Buckwheat R2R3 MYB transcription factor FeMYBF1 regulates flavonol biosynthesis

Buckwheat (Fagopyrum esculentum) contains high amounts of flavonoids, especially flavonols (e.g., rutin), which are thought to be highly beneficial for human health. Little is known, however, about the regulation of flavonol synthesis in buckwheat. We identified a buckwheat gene encoding an R2R3 MYB transcription factor, and named this gene FeMYBF1. Analysis of the deduced amino acid sequence and phylogenetic analysis suggested that FeMYBF1 encodes an ortholog of the Arabidopsis flavonol regulators AtMYB11, AtMYB12 and AtMYB111. Expression of FeMYBF1 in a flavonol-deficient Arabidopsis triple mutant (myb11 myb12 myb111) restored flavonol synthesis.
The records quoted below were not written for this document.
(* ===== verification/Packet.v ===== *)
(** DHCP messages, [dhcp_packet.c]: the packet as it is on the wire, the
    message with its fields in host byte order, the parser and the builder.

    A message refers to its option list by a pointer, and copies of a message
    (the transaction cache makes them with [memcpy]) share the list, so the
    option lists live in a heap. *)
From S2P Require Import Prelude Bytes Rfc Options.

(** ** Data *)

(** [struct dhcp_packet]: every integer is in network byte order. *)
Record dhcp_packet := Packet {
  pk_opcode : Z; pk_htype : Z; pk_hlen : Z; pk_hops : Z;
  pk_xid : Z;
  pk_secs : Z; pk_flags : Z;
  pk_ciaddr : Z; pk_yiaddr : Z; pk_siaddr : Z; pk_giaddr : Z;
  pk_chaddr : list Z;
  pk_sname : list Z;
  pk_filename : list Z;
  pk_cookie : Z;
  pk_options : list Z;
}.

Definition SNAME_LEN : nat := 64.
Definition FILENAME_LEN : nat := 128.
Definition OPTIONS_LEN : nat := 336.
Definition PACKET_CHADDR_LEN : nat := 16.
Definition CHADDR_LEN : nat := 18.

(** [struct dhcp_message].  [m_dhcp_options] is a pointer into the heap of
    option lists, [None] is NULL. *)
Record dhcp_message := Message {
  m_packet : dhcp_packet;
  m_type : Z;
  m_opcode : Z; m_htype : Z; m_hlen : Z; m_hops : Z;
  m_xid : Z;
  m_secs : Z; m_flags : Z;
  m_ciaddr : Z; m_yiaddr : Z; m_siaddr : Z; m_giaddr : Z;
  m_chaddr : list Z;
  m_sname : list Z;
  m_filename : list Z;
  m_cookie : Z;
  m_dhcp_options : option positive;
  m_time : Z;
}.

(** The lists that were allocated; [None] is a list that was freed. *)
Notation option_heap := (gmap positive (option (list dhcp_option))).

(** A list through a pointer. *)
Definition load_options (h : option_heap) (p : positive) : result (list dhcp_option) :=
  match h !! p with Some (Some os) => Ret os | _ => Undef UseAfterFree end.

Definition store_options (h : option_heap) (p : positive) (os : list dhcp_option) : option_heap :=
  <[p := Some os]> h.

(** [llist_new]: no address is given out twice. *)
Definition new_options (h : option_heap) : positive * option_heap :=
  let p := fresh (dom h) in (p, <[p := Some []]> h).

(** [dhcp_option_destroy_list(&p)] *)
Definition destroy_options (h : option_heap) (p : positive) : result option_heap :=
  _ ← load_options h p; mret (<[p := None]> h).

(** [dhcp_option_retrieve] through the pointer of a message. *)
Definition retrieve_option (h : option_heap) (p : option positive) (tag : Z)
    : result (option dhcp_option) :=
  match p with
  | None => mret None
  | Some p => os ← load_options h p; mret (dhcp_option_retrieve os (u8 tag))
  end.

(** ** The memory of a packet: what [recv] fills and [sendto] sends *)
Definition packet_encode (p : dhcp_packet) : list Z :=
  [pk_opcode p; pk_htype p; pk_hlen p; pk_hops p] ++ le_bytes 4 (pk_xid p) ++
  le_bytes 2 (pk_secs p) ++ le_bytes 2 (pk_flags p) ++
  le_bytes 4 (pk_ciaddr p) ++ le_bytes 4 (pk_yiaddr p) ++
  le_bytes 4 (pk_siaddr p) ++ le_bytes 4 (pk_giaddr p) ++
  pk_chaddr p ++ pk_sname p ++ pk_filename p ++ le_bytes 4 (pk_cookie p) ++ pk_options p.

(** The bytes at an offset. *)
Definition field (bs : list Z) (off len : nat) : list Z := take len (drop off bs).

Definition packet_decode (bs : list Z) : dhcp_packet :=
  Packet (le_val (field bs 0 1)) (le_val (field bs 1 1)) (le_val (field bs 2 1))
    (le_val (field bs 3 1)) (le_val (field bs 4 4)) (le_val (field bs 8 2))
    (le_val (field bs 10 2)) (le_val (field bs 12 4)) (le_val (field bs 16 4))
    (le_val (field bs 20 4)) (le_val (field bs 24 4)) (field bs 28 16) (field bs 44 64)
    (field bs 108 128) (le_val (field bs 236 4)) (field bs 240 336).

(** [calloc] *)
Definition packet_zero : dhcp_packet :=
  Packet 0 0 0 0 0 0 0 0 0 0 0 (zeros PACKET_CHADDR_LEN) (zeros SNAME_LEN) (zeros FILENAME_LEN)
    0 (zeros OPTIONS_LEN).

Definition dhcp_message_new (h : option_heap) : dhcp_message * option_heap :=
  let '(p, h) := new_options h in
  (Message packet_zero 0 0 0 0 0 0 0 0 0 0 0 0 (zeros CHADDR_LEN) (zeros SNAME_LEN)
     (zeros FILENAME_LEN) 0 (Some p) 0, h).

Definition dhcp_message_destroy (h : option_heap) (m : dhcp_message) : result option_heap :=
  match m_dhcp_options m with
  | Some p => destroy_options h p
  | None => mret h
  end.

(** The assignments to single fields the functions below make. *)
Definition with_type (m : dhcp_message) (t : Z) : dhcp_message :=
  Message (m_packet m) t (m_opcode m) (m_htype m) (m_hlen m) (m_hops m) (m_xid m) (m_secs m)
    (m_flags m) (m_ciaddr m) (m_yiaddr m) (m_siaddr m) (m_giaddr m) (m_chaddr m) (m_sname m)
    (m_filename m) (m_cookie m) (m_dhcp_options m) (m_time m).
Definition with_options (m : dhcp_message) (p : option positive) : dhcp_message :=
  Message (m_packet m) (m_type m) (m_opcode m) (m_htype m) (m_hlen m) (m_hops m) (m_xid m)
    (m_secs m) (m_flags m) (m_ciaddr m) (m_yiaddr m) (m_siaddr m) (m_giaddr m) (m_chaddr m)
    (m_sname m) (m_filename m) (m_cookie m) p (m_time m).
Definition with_time (m : dhcp_message) (t : Z) : dhcp_message :=
  Message (m_packet m) (m_type m) (m_opcode m) (m_htype m) (m_hlen m) (m_hops m) (m_xid m)
    (m_secs m) (m_flags m) (m_ciaddr m) (m_yiaddr m) (m_siaddr m) (m_giaddr m) (m_chaddr m)
    (m_sname m) (m_filename m) (m_cookie m) (m_dhcp_options m) t.
Definition with_packet (m : dhcp_message) (p : dhcp_packet) : dhcp_message :=
  Message p (m_type m) (m_opcode m) (m_htype m) (m_hlen m) (m_hops m) (m_xid m)
    (m_secs m) (m_flags m) (m_ciaddr m) (m_yiaddr m) (m_siaddr m) (m_giaddr m) (m_chaddr m)
    (m_sname m) (m_filename m) (m_cookie m) (m_dhcp_options m) (m_time m).

Section Packet.
Context `{CC : !Cclog}.

(** ** Parsing *)

(** The header: the fields up to the cookie. *)
Definition parse_header (m : dhcp_message) : dhcp_message :=
  let p := m_packet m in
  Message p (m_type m) (pk_opcode p) (pk_htype p) (pk_hlen p) (pk_hops p) (ntohl (pk_xid p))
    (ntohs (pk_secs p)) (ntohs (pk_flags p)) (ntohl (pk_ciaddr p)) (ntohl (pk_yiaddr p))
    (ntohl (pk_siaddr p)) (ntohl (pk_giaddr p))
    (splice 0 (pk_chaddr p) (m_chaddr m)) (pk_sname p) (pk_filename p) (ntohl (pk_cookie p))
    (m_dhcp_options m) (m_time m).

(** The list of the previous packet is freed and a new one takes its place. *)
Definition renew_options (h : option_heap) (p : option positive)
    : result (option positive * option_heap) :=
  match p with
  | None => mret (None, h)
  | Some p =>
      h ← destroy_options h p;
      let '(p, h) := new_options h in
      mret (Some p, h)
  end.

Definition dhcp_packet_parse (h : option_heap) (m : dhcp_message)
    : result (Z * dhcp_message * option_heap) :=
  let m := parse_header m in
  if negb (m_cookie m =? MAGIC_COOKIE) then mret (-1, m, h)
  else
    '(p, h) ← renew_options h (m_dhcp_options m);
    let m := with_options m p in
    match p with
    | None => mret (-1, m, h)
    | Some p =>
        os ← load_options h p;
        '(rv, os) ← dhcp_option_parse os (pk_options (m_packet m));
        let h := store_options h p os in
        if if_failed rv then mret (-1, m, h)
        else
          match dhcp_option_retrieve os DHCP_OPTION_DHCP_MESSAGE_TYPE with
          | None => mret (-1, m, h)
          | Some o => mret (0, with_type m (value_number o), h)
          end
    end.

(** ** Building *)
Definition build_header (m : dhcp_message) : dhcp_packet :=
  let p := m_packet m in
  Packet (m_opcode m) (m_htype m) (m_hlen m) (m_hops m) (htonl (m_xid m)) (htons (m_secs m))
    (htons (m_flags m)) (htonl (m_ciaddr m)) (htonl (m_yiaddr m)) (htonl (m_siaddr m))
    (htonl (m_giaddr m)) (take PACKET_CHADDR_LEN (m_chaddr m)) (m_sname m) (m_filename m)
    (pk_cookie p) (pk_options p).

Definition with_cookie (p : dhcp_packet) (cookie : Z) (options : list Z) : dhcp_packet :=
  Packet (pk_opcode p) (pk_htype p) (pk_hlen p) (pk_hops p) (pk_xid p) (pk_secs p) (pk_flags p)
    (pk_ciaddr p) (pk_yiaddr p) (pk_siaddr p) (pk_giaddr p) (pk_chaddr p) (pk_sname p)
    (pk_filename p) cookie options.

Definition dhcp_packet_build (h : option_heap) (m : dhcp_message)
    : result (Z * dhcp_message) :=
  let p := build_header m in
  if negb (m_cookie m =? MAGIC_COOKIE) then mret (-1, with_packet m p)
  else
    let cookie := htonl (m_cookie m) in
    match m_dhcp_options m with
    | None => mret (-1, with_packet m (with_cookie p cookie (pk_options p)))
    | Some q =>
        os ← load_options h q;
        '(rv, raw) ← dhcp_options_serialize os (pk_options p);
        let m := with_packet m (with_cookie p cookie raw) in
        if if_failed rv then mret (-1, m) else mret (0, m)
    end.
End Packet.

(** ** Specification *)
Definition packet_wf (p : dhcp_packet) : Prop :=
  Forall is_u8 [pk_opcode p; pk_htype p; pk_hlen p; pk_hops p] ∧
  is_u16 (pk_secs p) ∧ is_u16 (pk_flags p) ∧
  Forall is_u32 [pk_xid p; pk_ciaddr p; pk_yiaddr p; pk_siaddr p; pk_giaddr p; pk_cookie p] ∧
  length (pk_chaddr p) = PACKET_CHADDR_LEN ∧ length (pk_sname p) = SNAME_LEN ∧
  length (pk_filename p) = FILENAME_LEN ∧ length (pk_options p) = OPTIONS_LEN ∧
  is_bytes (pk_chaddr p ++ pk_sname p ++ pk_filename p ++ pk_options p).

Definition message_wf (m : dhcp_message) : Prop :=
  Forall is_u8 [m_opcode m; m_htype m; m_hlen m; m_hops m] ∧
  is_u16 (m_secs m) ∧ is_u16 (m_flags m) ∧
  Forall is_u32 [m_xid m; m_ciaddr m; m_yiaddr m; m_siaddr m; m_giaddr m; m_cookie m] ∧
  length (m_chaddr m) = CHADDR_LEN ∧ length (m_sname m) = SNAME_LEN ∧
  length (m_filename m) = FILENAME_LEN ∧
  is_bytes (m_chaddr m ++ m_sname m ++ m_filename m) ∧
  length (pk_options (m_packet m)) = OPTIONS_LEN ∧ is_bytes (pk_options (m_packet m)).

(** The layout of RFC 2131, figure 1: every integer with its most significant
    byte first. *)
Definition wire_format (m : dhcp_message) (options : list Z) : list Z :=
  [m_opcode m; m_htype m; m_hlen m; m_hops m] ++ be_bytes 4 (m_xid m) ++
  be_bytes 2 (m_secs m) ++ be_bytes 2 (m_flags m) ++
  be_bytes 4 (m_ciaddr m) ++ be_bytes 4 (m_yiaddr m) ++
  be_bytes 4 (m_siaddr m) ++ be_bytes 4 (m_giaddr m) ++
  take PACKET_CHADDR_LEN (m_chaddr m) ++ m_sname m ++ m_filename m ++
  be_bytes 4 (m_cookie m) ++ options.

(** The bytes of a message with its options, as they are sent. *)
Definition datagram_of (m : dhcp_message) (os : list dhcp_option) (bytes : list Z) : Prop :=
  message_wf m ∧ m_cookie m = MAGIC_COOKIE ∧ good_options os ∧
  zlen (encode_all os) ≤ DHCP_PACKET_OPTIONS_SIZE ∧
  ∃ rest, is_bytes rest ∧ length (encode_all os ++ DHCP_OPTION_END :: rest) = OPTIONS_LEN ∧
    bytes = wire_format m (encode_all os ++ DHCP_OPTION_END :: rest).

(** ** The memory of a packet *)
Lemma field_concat ps i x off len : ps !! i = Some x →
  off = length (concat (take i ps)) → len = length x → field (concat ps) off len = x.
Proof.
  intros Hi -> ->. unfold field.
  assert (concat ps = concat (take i ps) ++ x ++ concat (drop (S i) ps)) as E.
  { change (x ++ concat (drop (S i) ps)) with (concat (x :: drop (S i) ps)).
    by rewrite <-concat_app, take_drop_middle. }
  by rewrite E, drop_app_length, take_app_length.
Qed.

Definition packet_pieces (p : dhcp_packet) : list (list Z) :=
  [[pk_opcode p]; [pk_htype p]; [pk_hlen p]; [pk_hops p]; le_bytes 4 (pk_xid p);
   le_bytes 2 (pk_secs p); le_bytes 2 (pk_flags p);
   le_bytes 4 (pk_ciaddr p); le_bytes 4 (pk_yiaddr p);
   le_bytes 4 (pk_siaddr p); le_bytes 4 (pk_giaddr p);
   pk_chaddr p; pk_sname p; pk_filename p; le_bytes 4 (pk_cookie p); pk_options p].

Lemma packet_encode_pieces p : packet_encode p = concat (packet_pieces p).
Proof. unfold packet_encode, packet_pieces. cbn [concat]. by rewrite app_nil_r. Qed.

Ltac field_piece i :=
  rewrite (field_concat (packet_pieces _) i _ _ _ eq_refl) by
    (cbn [take packet_pieces concat]; rewrite ?length_app, ?length_le_bytes; cbn [length];
     unfold packet_pieces; lia).

Lemma packet_decode_encode p : packet_wf p → packet_decode (packet_encode p) = p.
Proof.
  intros (H8 & Hs & Hf & H32 & Hc & Hn & Hfn & Ho & _).
  unfold PACKET_CHADDR_LEN, SNAME_LEN, FILENAME_LEN, OPTIONS_LEN in *.
  repeat (apply Forall_cons in H8 as [? H8]). repeat (apply Forall_cons in H32 as [? H32]).
  unfold packet_decode. rewrite packet_encode_pieces.
  field_piece 0%nat. field_piece 1%nat. field_piece 2%nat. field_piece 3%nat. field_piece 4%nat.
  field_piece 5%nat. field_piece 6%nat. field_piece 7%nat. field_piece 8%nat. field_piece 9%nat.
  field_piece 10%nat. field_piece 11%nat. field_piece 12%nat. field_piece 13%nat.
  field_piece 14%nat. field_piece 15%nat.
  rewrite !le_val_bytes. unfold is_u16, is_u32 in *.
  rewrite !Z.mod_small by (simpl; lia). cbn [le_val]. rewrite !Z.mul_0_r, !Z.add_0_r.
  by destruct p.
Qed.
Constitutive expression of FeMYBF1 driven by the CaMV 35S promoter in Arabidopsis resulted in over-accumulation of flavonol glycosides and upregulation of the expression of AtFLS1. Transient expression assays showed that FeMYBF1 activated the promoter of the Arabidopsis gene encoding AtFLS1, and the promoters of buckwheat genes related to anthocyanin and proanthocyanidin synthesis such as dihydroflavonol 4-reductase (DFR) and leucoanthocyanidin dioxygenase (LDOX) in addition to genes encoding FLS. The results indicate that FeMYBF1 regulates flavonol synthesis and may have a role in synthesis of other flavonoid compounds, and also that buckwheat may have alternative pathway of flavonol synthesis through DFR and LDOX.